Les usines attaquées laissent derrière elles un surprenant appel au secours

Lorsque les insectes nuisibles ont un petit creux, certaines plantes font appel aux microbes.

Les larves de mouches rongeuses incitent les plants de niébé à libérer des produits chimiques dans le sol qui nourrissent une communauté de microbes utiles. Ces bactéries incitent ensuite les plantes à libérer une molécule en suspension dans l'air qui attire les guêpes parasitoïdes pour attaquer les mouches, rapportent des chercheurs le 21 août. Rapports de cellules. Les résultats suggèrent une protection durable stockée dans la terre, qui pourrait même protéger les futures plantules de la gueule d'un herbivore.

On ne sait pas exactement combien de temps dure la protection microbienne, ni si d'autres types de plantes s'appuient sur ce type de défense, explique Zeng-Rong Zhu, écologiste des insectes à l'Université du Zhejiang à Hangzhou, en Chine.

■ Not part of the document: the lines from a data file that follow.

Lemma server8_login_sound (e : Env) (w w' : World) (uo po : option string)
    (tok usr : Principal) :
  Server8.login uo po e w = (Ok (json (LoginBody tok usr)), w') ->
  authenticated e w uo po tok usr.
Proof.
  unfold Server8.login, try_catch. intros Hrun.
  destruct (JS.truthy uo) eqn:Hu; cbn [negb orb] in Hrun; [|inversion Hrun].
  destruct (JS.truthy po) eqn:Hp; cbn [negb orb] in Hrun; [|inversion Hrun].
  apply truthy_or_else_some in Hu, Hp.
  unfold bind at 1 in Hrun.
  step_query Hrun; [inversion Hrun|]. cbn [fst snd] in Hrun.
  destruct (Sql.select_user _ w) as [|user rest] eqn:Hsel; [inversion Hrun|].
  apply select_user_head in Hsel as [Hin Hm].
  destruct (negb _); [inversion Hrun|].
  unfold bind at 1, bcrypt_compare_ in Hrun.
  destruct (bcrypt_compare e _ (password user)) eqn:Hb; cbn [negb] in Hrun;
    [|inversion Hrun].
  unfold bind at 1, try_catch in Hrun.
  destruct (query _ e _) as [[[]|msg] w1]; cbn in Hrun; inversion Hrun; subst;
    exists user, (JS.or_else uo EmptyString), (JS.or_else po EmptyString);
    repeat split; auto.
Qed.

Lemma part000_login_sound (e : Env) (w w' : World) (uo po : option string)
    (tok usr : Principal) :
  Part000.login uo po e w = (Ok (json (LoginBody tok usr)), w') ->
  authenticated e w uo po tok usr.
Proof.
  unfold Part000.login, try_catch. intros Hrun.
  destruct (JS.truthy uo) eqn:Hu; cbn [negb orb] in Hrun; [|inversion Hrun].
  destruct (JS.truthy po) eqn:Hp; cbn [negb orb] in Hrun; [|inversion Hrun].
  apply truthy_or_else_some in Hu, Hp.
  unfold bind at 1 in Hrun.
  step_query Hrun; [inversion Hrun|]. cbn [fst snd] in Hrun.
  destruct (Sql.select_active_user _ w) as [|user rest] eqn:Hsel; [inversion Hrun|].
  apply select_active_user_in in Hsel as [Hin Hm].
  unfold bind at 1, bcrypt_compare_ in Hrun.
  destruct (bcrypt_compare e _ (password user)) eqn:Hb; cbn [negb] in Hrun;
    [|inversion Hrun].
  unfold bind at 1 in Hrun.
  destruct (query _ e _) as [[[]|msg] w1]; [|inversion Hrun].
  unfold bind at 1, Part000.logAudit, try_catch in Hrun.
  destruct (query _ e w1) as [[[]|msg] w2]; cbn in Hrun;
    inversion Hrun; subst;
    exists user, (JS.or_else uo EmptyString), (JS.or_else po EmptyString);
    repeat split; auto.
Qed.

Lemma server1_login_sound (e : Env) (w w' : World) (uo po : option string)
    (tok usr : Principal) :
  Server1.login uo po e w = (Ok (json (LoginBody tok usr)), w') ->
  authenticated e w uo po tok usr.
Proof.
  unfold Server1.login, try_catch. intros Hrun.
  unfold bind at 1 in Hrun.
  step_query Hrun; [inversion Hrun|]. cbn [fst snd] in Hrun.
  destruct uo as [u|]; [|inversion Hrun].
  destruct (Sql.select_user u w) as [|user rest] eqn:Hsel; [inversion Hrun|].
  apply select_user_head in Hsel as [Hin Hm].
  unfold bind at 1 in Hrun.
  destruct po as [pw|]; [|inversion Hrun].
  unfold bcrypt_compare_ in Hrun.
  destruct (bcrypt_compare e pw (password user)) eqn:Hb; [|inversion Hrun].
  inversion Hrun; subst. exists user, u, pw. repeat split; auto.
Qed.

(** X18.  In all three iterations, whoever a login lets in gave a user
    name or an email address of a stored account together with a password
    that the stored hash of this account matches, and the token and the
    user of the answer are that account's. *)
Theorem X18_login_lets_in_matching_accounts_only (e : Env) (w w' : World)
    (uo po : option string)
    (tok usr : Principal) :
  Server8.login uo po e w = (Ok (json (LoginBody tok usr)), w')
  \/ Part000.login uo po e w = (Ok (json (LoginBody tok usr)), w')
  \/ Server1.login uo po e w = (Ok (json (LoginBody tok usr)), w') ->
  authenticated e w uo po tok usr.
Proof.
  intros [H|[H|H]];
    [ eapply server8_login_sound | eapply part000_login_sound
    | eapply server1_login_sound ]; exact H.
Qed.

Lemma X18_witness :
  authenticated env0 world0 (Some "alice") (Some "correct horse")
    (principal_of alice) (principal_of alice).
Proof.
  apply (X18_login_lets_in_matching_accounts_only env0 world0
           (snd (Server8.login (Some "alice") (Some "correct horse") env0 world0))
           (Some "alice") (Some "correct horse")
           (principal_of alice) (principal_of alice)).
  left. vm_compute. reflexivity.
Defined.

Lemma filter_head_and {A} (p q : A -> bool) (l : list A) (x : A) (rest : list A) :
  filter p l = x :: rest -> q x = true ->
  exists rest', filter (fun a => p a && q a) l = x :: rest'.
Proof.
  induction l as [|y l IH]; cbn [filter]; [discriminate|].
  destruct (p y) eqn:Hp; cbn [andb].
  - intros H Hq. inversion H; subst. rewrite Hq. eexists. reflexivity.
  - intros H Hq. now apply IH.
Qed.

(** X19.  When the account is found, active and the password matches, but
    the engine refuses the statement that records the time of the login,
    [Server8.login] lets the user in all the same, while [Part000.login]
    answers 500. *)
Theorem X19_login_when_last_login_update_fails (e : Env) (w : World) (u pw : string)
    (user : User) (rest : list User) :
  u <> EmptyString -> pw <> EmptyString ->
  Sql.select_user u w = user :: rest ->
  is_active user = Some true ->
  bcrypt_compare e pw (password user) = true ->
  db_fault e (n_db w) = false ->
  db_fault e (S (n_db w)) = true ->
  fst (Server8.login (Some u) (Some pw) e w)
    = Ok (json (LoginBody (principal_of user) (principal_of user)))
  /\ fst (Part000.login (Some u) (Some pw) e w)
     = Ok (fail 500 "Internal server error" "INTERNAL_ERROR").
Proof.
  intros Hu Hp Hsel Hact Hb Hdb Hdb2. split.
  - login_start Hu Hp Hdb. rewrite Hsel, Hact. cbn [negb].
    unfold bind at 1, bcrypt_compare_. rewrite Hb. cbn [negb].
    unfold bind at 1, try_catch.
    rewrite query_fault by exact Hdb2. reflexivity.
  - destruct (filter_head_and _ (fun r => match is_active r with
                                          | Some true => true | _ => false end)
                _ _ _ Hsel) as (rest' & Hsel').
    { now rewrite Hact. }
    login_start Hu Hp Hdb. unfold Sql.select_active_user. rewrite Hsel'.
    unfold bind at 1, bcrypt_compare_. rewrite Hb. cbn [negb].
    unfold bind at 1.
    rewrite query_fault by exact Hdb2. reflexivity.
Qed.

Lemma X19_witness :
  fst (Server8.login (Some "alice") (Some "correct horse")
         env_second_statement_fails world0)
    = Ok (json (LoginBody (principal_of alice) (principal_of alice)))
  /\ fst (Part000.login (Some "alice") (Some "correct horse")
            env_second_statement_fails world0)
     = Ok (fail 500 "Internal server error" "INTERNAL_ERROR").
Proof.
  apply (X19_login_when_last_login_update_fails env_second_statement_fails world0
           "alice" "correct horse" alice []);
    try discriminate; reflexivity.
Defined.

(** ** [authenticateToken] *)

Section Authentication.

Import Server8Util.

Découvrir le fonctionnement de cette protection pourrait aider les chercheurs à trouver des moyens d'envoyer des guêpes comme tueurs à gages pour lutter contre les parasites.

La mineuse serpentine américaine (Liriomyza trifolii), originaire du sud-est des États-Unis et des Caraïbes, est une mouche envahissante que l'on trouve désormais dans certaines parties de l'Asie, de l'Europe et du Canada. Les larves de mineuses creusent des tunnels et consomment les feuilles de toutes sortes de plantes. Les cultures, notamment le niébé, les aubergines et les haricots, sont menacées.

Les mineuses peuvent « détruire toutes les feuilles si nous n'utilisons aucune mesure pour les contrôler », explique Zhu. Une tactique consiste à recruter Néochrysocharis de Formose les guêpes, l'ennemi naturel de la mouche, arrivent sur les lieux et les laissent faire le sale boulot. La guêpe pond ses œufs à l’intérieur des larves de mineuses qui, après éclosion, dévorent les jeunes mouches.

Certaines plantes émettent des signaux chimiques dans un appel à l’aide, attirant les guêpes parasitoïdes vers les feuilles où un herbivore involontaire est en train de grignoter. On pense que ces protections aériennes sont de courte durée, se dissipant une fois le festin du ravageur terminé. Mais des études antérieures suggèrent que les plantes peuvent déterminer quels microbes vivent autour de leurs racines, et que les insectes mangeurs de feuilles peuvent modifier l'apparence de ces communautés.

Zhu et ses collègues se sont demandés si les microbes du sol pourraient aider les plantes à envoyer des appels SOS aux guêpes. L’équipe a cultivé des plants de niébé et a permis aux larves de mineuses de se nourrir des feuilles. Les chercheurs ont ensuite retiré les plantes d'origine et ont utilisé le même sol pour cultiver d'autres niébés.

N.formose les guêpes étaient plus attirées par les plantes cultivées dans la terre provenant de niébé infestés de mineuses. Moins de guêpes visitées contrôlent le niébé cultivé dans un sol qui abritait à l'origine des plantes jamais exposées aux mouches. Les analyses du sol et des plantes ont révélé que les larves de la mineuse des feuilles déclenchaient la libération de produits chimiques dans la terre à partir des racines des plantes. Ces produits chimiques cultivaient des bactéries qui, à leur tour, incitaient les nouveaux niébés à libérer une molécule appelée (Z) -3-hexényl acétate, qui attirait les guêpes même lorsqu'il n'y avait pas d'herbivore à attaquer.

La nouvelle étude suggère que les partenaires microbiens des plantes dans le sol peuvent maintenir ce qui serait normalement une protection de courte durée pour la prochaine génération, explique Michelle Afkhami, écologiste à l'Université de Miami qui n'a pas participé aux travaux. « Même si nous ne pouvons pas les voir à l'œil nu, [microbes are] affectant une grande partie de ce qui se passe autour de nous.

Certains champignons défendent les plantes contre les herbivores en recouvrant les feuilles de composés alcaloïdes toxiques, explique Afkhami. Mais il est fascinant de constater que dans le cas du niébé, la protection à long terme semble venir d'une « communauté qui ne se trouve même pas dans la zone où l'herbivorie est présente ».